De qué depende la conducta
No todos los nódulos se manejan igual. Lo que orienta la decisión es el tamaño, la forma y los bordes, la densidad, si ha cambiado respecto a estudios previos, y el riesgo del paciente: edad, tabaquismo, antecedentes familiares y exposiciones.
Por eso vale mucho traer estudios antiguos a la consulta.
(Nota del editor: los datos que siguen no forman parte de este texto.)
Lemma addresses_none ss : Forall (λ s, parse_section_index (fst s) = None) ss → addresses ss = [].
Proof using Type. induction 1 as [|s ss Hs Hss IH]; [done|]. unfold addresses in *. cbn [omap list_omap]. by rewrite Hs. Qed.

Lemma read_sections_NoDup : NoDup (addresses read_sections).
Proof using Hod.
  rewrite read_sections_split, addresses_app, addresses_none by apply info_no_address. cbn [app].
  apply objects_NoDup; [apply read_all_addressable|rewrite List.map_map; apply objects_indices_NoDup|].
  apply Forall_map. eapply List.Forall_impl; [|apply objects_subs_NoDup]. intros o Ho. cbn [read_object o_subs]. by rewrite List.map_map.
Qed.

(** A data type, if there is one, is a number. *)
Definition typed_props (ps : props) : Prop :=
  match get_prop ps (str "DataType") with Some raw => is_Some (n ← parse_int raw; try_from 16 n) | None => True end.

Lemma check_types_ok ss :
  Forall (λ s, parse_section_index (fst s) = None ∨ typed_props (snd s)) ss → check_data_types ss = Ok tt.
Proof using Type.
  induction 1 as [|[name ps] ss Hs Hss IH]; [done|]. cbn [check_data_types fst snd] in *.
  destruct (parse_section_index name) as [a|]; [|done]. destruct Hs as [Hs|Hs]; [done|]. unfold typed_props in Hs.
  destruct (get_prop ps (str "DataType")) as [raw|]; [|done]. destruct Hs as [n Hn]. by rewrite Hn, andb_false_r.
Qed.
(** C25. SLCAN framing: whatever the sizes of the pieces the serial port delivers,
    through full buffers, overlong lines, acknowledgements and read errors,
    interleaved with transmissions, the frames a transport returns are, in
    order and without loss or duplicate, those of the lines of the byte
    stream; and when the port has delivered all its bytes and a receive found
    nothing, all of them have been returned. *)
Theorem slcan_framing ops (p : P) :
  Forall op_ok ops →
  runs (slcan_run (new p) false ops) (λ '(t, fs, idle),
    frames_of (stream p) = fs ++ pending t ∧
    (idle = true → stream (port t) = [] → frames_of (stream p) = fs)).
Proof.
  intros Hops. eapply runs_mono.
  - by apply slcan_run_spec.
  - intros [[t fs] idle] (Hp & _ & Hi). change (pending (new p)) with (frames_of (stream p)) in Hp.
    split; [done|]. intros Hidle Hs. rewrite Hp. unfold pending. rewrite Hs, app_nil_r.
    unfold frames_left, frames_of. rewrite stream_lines_none by auto.
    destruct (discarding_line t); apply app_nil_r.
Qed.
End delivery.

(** A port that delivers given chunks, splitting one that is too long. *)
#[export] Instance chunk_port : SerialPort (list (list Z)) := {
  port_read p n :=
    match p with
    | [] => ([], Ok [])
    | c :: p => if len c <=? n then (p, Ok c)
                else (drop (Z.to_nat n) c :: p, Ok (take (Z.to_nat n) c))
    end;
  port_write_all p _ := (p, Ok tt);
}.

#[export, refine] Instance chunk_port_laws : SerialLaws (list (list Z)) := {| stream p := concat p |}.
Proof.
  - intros [|c p] n Hn; cbn [port_read chunk_port]; [by split|].
    destruct (Z.leb_spec (len c) n); [by split|]. split; [rewrite length_take; lia|].
    cbn [concat]. by rewrite app_assoc, take_drop.
  - done.
Defined.

(** An acknowledgement and a split line, an overlong line whose tail looks like a
    frame, and a frame behind it. *)
Definition slcan_demo : list (list Z) :=
  [[CR; 116; 50; 48]; [49; 49; 50; 65; CR] ++ replicate 300 120; [116; 50; 48; 49; 49; 50; 66; CR];
   [116; 50; 48; 49; 49; 50; 67; CR]].

Lemma slcan_framing_witness :
  Forall op_ok (replicate 8 Receive) ∧
  runs (slcan_run (new slcan_demo) false (replicate 8 Receive)) (λ '(t, fs, idle),
    frames_of (stream slcan_demo) = fs ++ pending t ∧
    (idle = true → stream (port t) = [] → frames_of (stream slcan_demo) = fs)) ∧
  CanFrame.data <$> frames_of (stream slcan_demo) = [[0x2A]; [0x2C]].
Proof.
  assert (Forall op_ok (replicate 8 Receive)) as Hops by (apply Forall_replicate; exact I).
  split; [exact Hops|]. split; [by apply slcan_framing|]. vm_compute. reflexivity.
Defined.
(* ===== verification/Bridge.v ===== *)
(** * The WebSocket-to-CAN bridge of canwsd

    [tools/canwsd/src/bridge.rs] and [socketcan_wire.rs]: one client of the
    daemon is a CAN socket with a kernel filter, the reader task that drains it
    into a [DropBuffer], and the loop of [run_client] that forwards frames and
    statuses, writes the client's frames to the bus, applies its filter
    commands and keeps the connection alive.  The socket, its frames, the
    WebSocket sink and the JSON texts are the operations of the classes below;
    what the theorems rely on is in [FrameLaws], [SocketLaws] and [SinkLaws].

    Every branch of the [select!] is one step, the reader's iterations are
    steps between them; while a branch waits for the sink the reader only
    pushes, which commutes with the rest of the branch. *)
From stdpp Require Import gmap sorting.
From S2P Require Import Prelude Text Canwsd.

(** ** The code the bridge calls *)

(** [socketcan]'s classic frames and identifiers. *)
Class CanFrames (C I : Type) := {
  frame_id_word : C → Z;
  frame_data : C → list Z;
  ExtendedId_new : Z → option I;
  StandardId_new : Z → option I;
  CanFrame_new : I → list Z → option C;
  CanRemoteFrame_new : I → Z → option C;
}.

(** A CAN_RAW socket [K]; errors are kept as their text.  [write_frame] is
    [None] when the [timeout] around it fires. *)
Class CanSocket (K C : Type) := {
  socket_open : list Z → result K (list Z);
  set_filter_accept_all : K → K * result unit (list Z);
  set_filter_drop_all : K → K * result unit (list Z);
  set_filters : K → list (Z * Z) → K * result unit (list Z);
  set_error_filter_accept_all : K → K * result unit (list Z);
  write_frame : K → C → K * option (result unit (list Z));
}.

(** WebSocket messages; the close frame is its code and reason. *)
Inductive Message :=
| Binary (data : list Z)
| WsText (text : list Z)
| Ping
| Pong
| WsClose (frame : option (Z * list Z)).

#[export] Instance Message_eq_dec : EqDecision Message.
Proof. solve_decision. Defined.

(** The sending half; [None] when the [timeout] around it fires. *)
Class WsSink (W : Type) := {
  sink_send : W → Message → W * option (result unit unit);
}.

Inductive ClientCommand :=
| SetFilter (filter : list CanFilter)
| ClearFilter.

(** The texts serde derives. *)
Class Json := {
  overflow_status : Z → list Z;
  bus_error_status : list Z → list Z;
  parse_command : list Z → option ClientCommand;
}.

(** ** socketcan_wire.rs *)

Section wire.
Context {C I : Type} `{CanFrames C I}.

Definition wire_from_can_frame (frame : C) : exec (option WireFrame) :=
  WireFrame.new (frame_id_word frame) (frame_data frame).

Definition can_frame_from_wire (wf : WireFrame) : exec (option C) :=
  if WireFrame.is_error wf then mret None
  else
    match
      (if WireFrame.is_extended wf then ExtendedId_new (WireFrame.id wf)
       else StandardId_new (wrap 16 (WireFrame.id wf)))
    with
    | None => mret None
    | Some id =>
        if WireFrame.is_rtr wf then mret (CanRemoteFrame_new id (dlc wf))
        else
          d ← WireFrame.data wf;
          mret (CanFrame_new id d)
    end.
End wire.

(** ** bridge.rs *)

Definition FRAME_BUFFER : Z := 16384.
Definition MAX_KERNEL_FILTERS : Z := 512.
(** Microseconds. *)
Definition CLIENT_TIMEOUT : Z := 30 * 1000000.
Definition BUS_ERROR : Z := 4000.

(** [fetch_add] on the id counter: the next counter and the id. *)
Definition next_client_id (counter : Z) : Z * Z := (wrap 64 (counter + 1), counter).

(** *** The networks the daemon exposes *)

Record BridgeHub := mkHub { interfaces : gmap (list Z) (list Z) }.

Inductive NetworkStatus := Available | Unavailable.

Record NetworkInfo := mkNetwork {
  net_name : list Z;
  net_interface : list Z;
  net_bitrate : Z;
  net_status : NetworkStatus;
  net_error : list Z;
}.

Module BridgeHub.

(** [collect] into a map: a later specification of a name replaces an earlier. *)
Definition new (specs : list (list Z * list Z)) : BridgeHub :=
  mkHub (fold_left (λ m '(can_name, exposed), <[exposed := can_name]> m) specs ∅).

Definition resolve (h : BridgeHub) (exposed : list Z) : option (list Z) := interfaces h !! exposed.

(** The order of Rust's strings. *)
Fixpoint text_le (a b : list Z) : bool :=
  match a, b with
  | [], _ => true
  | _ :: _, [] => false
  | x :: a, y :: b => if x =? y then text_le a b else x <? y
  end.

Definition text_before (a b : list Z) : Prop := text_le a b = true.
Definition name_before (a b : NetworkInfo) : Prop := text_before (net_name a) (net_name b).

#[global] Instance text_before_dec : RelDecision text_before :=
  λ a b, bool_eq_dec (text_le a b) true.
#[global] Instance name_before_dec : RelDecision name_before :=
  λ a b, text_before_dec (net_name a) (net_name b).

Definition interface_names (h : BridgeHub) : list (list Z) :=
  merge_sort text_before ((map_to_list (interfaces h)).*1).

Section networks.
Context {C K : Type} `{CanSocket K C} (read_to_string : list Z → option (list Z)).

Definition read_bitrate (interface : list Z) : option Z :=
  match read_to_string (str "/sys/class/net/" ++ interface ++ str "/can_bittiming/bitrate") with
  | None => None
  | Some text => from_str_radix 32 10 (trim text)
  end.

Definition network_info (name interface : list Z) : NetworkInfo :=
  let bitrate := default 0 (read_bitrate interface) in
  match socket_open interface with
  | Ok _ => mkNetwork name interface bitrate Available []
  | Err e => mkNetwork name interface bitrate Unavailable e
  end.

Definition networks (h : BridgeHub) : list NetworkInfo :=
  merge_sort name_before
    (map (λ '(name, interface), network_info name interface) (map_to_list (interfaces h))).
End networks.
End BridgeHub.

(** *** One client *)

Section bridge.
Context {C I K W : Type} `{CanFrames C I} `{CanSocket K C} `{WsSink W} `{Json}.

Definition apply_filter (sock : K) (filter : option (list CanFilter)) : K * bool :=
  match filter with
  | None => let '(sock, _) := set_filter_accept_all sock in (sock, false)
  | Some [] =>
      let '(sock, r) := set_filter_drop_all sock in
      match r with Err _ => (sock, true) | Ok _ => (sock, false) end
  | Some filters =>
      if MAX_KERNEL_FILTERS <? len filters then
        let '(sock, _) := set_filter_accept_all sock in (sock, true)
      else
        let pairs := map (λ f, (filter_id f, filter_mask f)) filters in
        let '(sock, r) := set_filters sock pairs in
        match r with
        | Ok _ => (sock, false)
        | Err _ => let '(sock, _) := set_filter_accept_all sock in (sock, true)
        end
  end.

Definition open_client_socket (can_name : list Z) (filter : option (list CanFilter))
    (want_errors : bool) : result (K * bool) (list Z) :=
  match socket_open can_name with
  | Err e => Err e
  | Ok sock =>
      let '(sock, userspace_filter) := apply_filter sock filter in
      let sock := if want_errors then fst (set_error_filter_accept_all sock) else sock in
      Ok (sock, userspace_filter)
  end.

(** The locals of [run_client] and its reader task. *)
Record Client := mkClient {
  sock : K;
  buffer : DropBuffer.State WireFrame;
  reading : bool;
  ws_tx : W;
  filter : option (list CanFilter);
  userspace_filter : bool;
  last_rx : Z;
  running : bool;
}.

Definition with_sock (c : Client) (k : K) : Client :=
  mkClient k (buffer c) (reading c) (ws_tx c) (filter c) (userspace_filter c) (last_rx c) (running c).
Definition with_buffer (c : Client) (b : DropBuffer.State WireFrame) : Client :=
  mkClient (sock c) b (reading c) (ws_tx c) (filter c) (userspace_filter c) (last_rx c) (running c).
Definition with_tx (c : Client) (w : W) : Client :=
  mkClient (sock c) (buffer c) (reading c) w (filter c) (userspace_filter c) (last_rx c) (running c).

(** [break] and the [reader.abort()] behind the loop. *)
Definition disconnect (c : Client) : Client :=
  mkClient (sock c) (buffer c) false (ws_tx c) (filter c) (userspace_filter c) (last_rx c) false.

(** The locals before the loop. *)
Definition run_client_start (ws_tx : W) (sock : K) (filter : option (list CanFilter))
    (userspace_filter : bool) (now : Z) : exec Client :=
  buffer ← DropBuffer.new FRAME_BUFFER;
  mret (mkClient sock buffer true ws_tx filter userspace_filter now true).

(** One iteration of [reader_task]. *)
Definition reader_step (c : Client) (r : result C (list Z)) : exec Client :=
  match r with
  | Ok frame =>
      wf ← wire_from_can_frame frame;
      match wf with
      | None => mret c
      | Some wf => mret (with_buffer c (DropBuffer.push (buffer c) wf))
      end
  | Err e =>
      mret (mkClient (sock c) (DropBuffer.close (buffer c) e) false (ws_tx c) (filter c)
              (userspace_filter c) (last_rx c) (running c))
  end.

Definition send_ws (sink : W) (message : Message) : W * result unit unit :=
  let '(sink, r) := sink_send sink message in
  match r with
  | Some (Ok _) => (sink, Ok tt)
  | Some (Err _) => (sink, Err tt)
  | None => (sink, Err tt)
  end.

(** [if send_ws(..).await.is_err() { break; }] *)
Definition send_or_break (c : Client) (message : Message) : Client :=
  let '(tx, r) := send_ws (ws_tx c) message in
  match r with Ok _ => with_tx c tx | Err _ => disconnect (with_tx c tx) end.

Definition wanted (filter : option (list CanFilter)) (word : Z) : bool :=
  match filter with
  | None => true
  | Some filters => existsb (λ flt, matches flt word) filters
  end.

Definition passes (c : Client) (frame : WireFrame) : bool :=
  WireFrame.is_error frame || negb (userspace_filter c) || wanted (filter c) (id_word frame).

(** The [buffer.next()] branch. *)
Definition on_buffer_event (c : Client) (event : BufferEvent WireFrame) : exec Client :=
  match event with
  | Item frame =>
      if passes c frame then
        '(buf, n) ← WireFrame.encode frame;
        data ← slice buf 0 n;
        mret (send_or_break c (Binary data))
      else mret c
  | Overflow dropped => mret (send_or_break c (WsText (overflow_status dropped)))
  | Closed error =>
      let '(tx, r) := send_ws (ws_tx c) (WsText (bus_error_status error)) in
      let tx :=
        match r with
        | Ok _ => fst (send_ws tx (WsClose (Some (BUS_ERROR, error))))
        | Err _ => tx
        end in
      mret (disconnect (with_tx c tx))
  end.

Definition on_command (c : Client) (cmd : ClientCommand) : Client :=
  let filter := match cmd with SetFilter filters => Some filters | ClearFilter => None end in
  let '(sock, userspace_filter) := apply_filter (sock c) filter in
  mkClient sock (buffer c) (reading c) (ws_tx c) filter userspace_filter (last_rx c) (running c).

(** The [ws_rx.next()] branch. *)
Definition on_ws_message (c : Client) (now : Z) (msg : option (result Message unit)) : exec Client :=
  match msg with
  | Some (Ok msg) =>
      let c := mkClient (sock c) (buffer c) (reading c) (ws_tx c) (filter c)
                 (userspace_filter c) now (running c) in
      match msg with
      | Binary data =>
          r ← WireFrame.decode data;
          match r with
          | Ok frame =>
              out ← can_frame_from_wire frame;
              match out with
              | Some out =>
                  let '(sock, r) := write_frame (sock c) out in
                  match r with
                  | Some _ => mret (with_sock c sock)
                  | None => mret (disconnect (with_sock c sock))
                  end
              | None => mret c
              end
          | Err _ => mret c
          end
      | WsText text =>
          match parse_command text with
          | Some cmd => mret (on_command c cmd)
          | None => mret c
          end
      | WsClose _ => mret (disconnect c)
      | Ping | Pong => mret c
      end
  | _ => mret (disconnect c)
  end.

(** The [ping.tick()] branch. *)
Definition on_tick (c : Client) (now : Z) : Client :=
  if CLIENT_TIMEOUT <? Z.max 0 (now - last_rx c) then disconnect c
  else send_or_break c Ping.

Inductive bridge_op :=
| ReadFrame (r : result C (list Z))
| BufferNext
| WsMessage (now : Z) (msg : option (result Message unit))
| PingTick (now : Z).

Definition bridge_step (c : Client) (op : bridge_op) : exec Client :=
  if running c then
    match op with
    | ReadFrame r => if reading c then reader_step c r else mret c
    | BufferNext =>
        let '(b, event) := DropBuffer.next (buffer c) in
        let c := with_buffer c b in
        match event with Some event => on_buffer_event c event | None => mret c end
    | WsMessage now msg => on_ws_message c now msg
    | PingTick now => mret (on_tick c now)
    end
  else mret c.

Fixpoint bridge_run (c : Client) (ops : list bridge_op) : exec Client :=
  match ops with
  | [] => mret c
  | op :: ops => c ← bridge_step c op; bridge_run c ops
  end.
End bridge.
Arguments Client : clear implicits.
Arguments bridge_op : clear implicits.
Un nódulo que no ha cambiado en dos años dice algo muy distinto de uno que apareció hace seis meses.
Cómo se estudia
Según el caso, la conducta puede ser vigilancia con tomografías en un calendario definido, estudios complementarios como el PET, o la obtención de una muestra del tejido. Cuando hace falta biopsia, se puede tomar por broncoscopía, y si es necesario evaluar los ganglios del mediastino, por EBUS —ultrasonido endobronquial— que permite muestrear sin cirugía.
Lo importante
Un nódulo no es sinónimo de cáncer, y tampoco es algo que convenga ignorar. Lo correcto es ponerlo en contexto y decidir un plan, aunque el plan sea vigilar.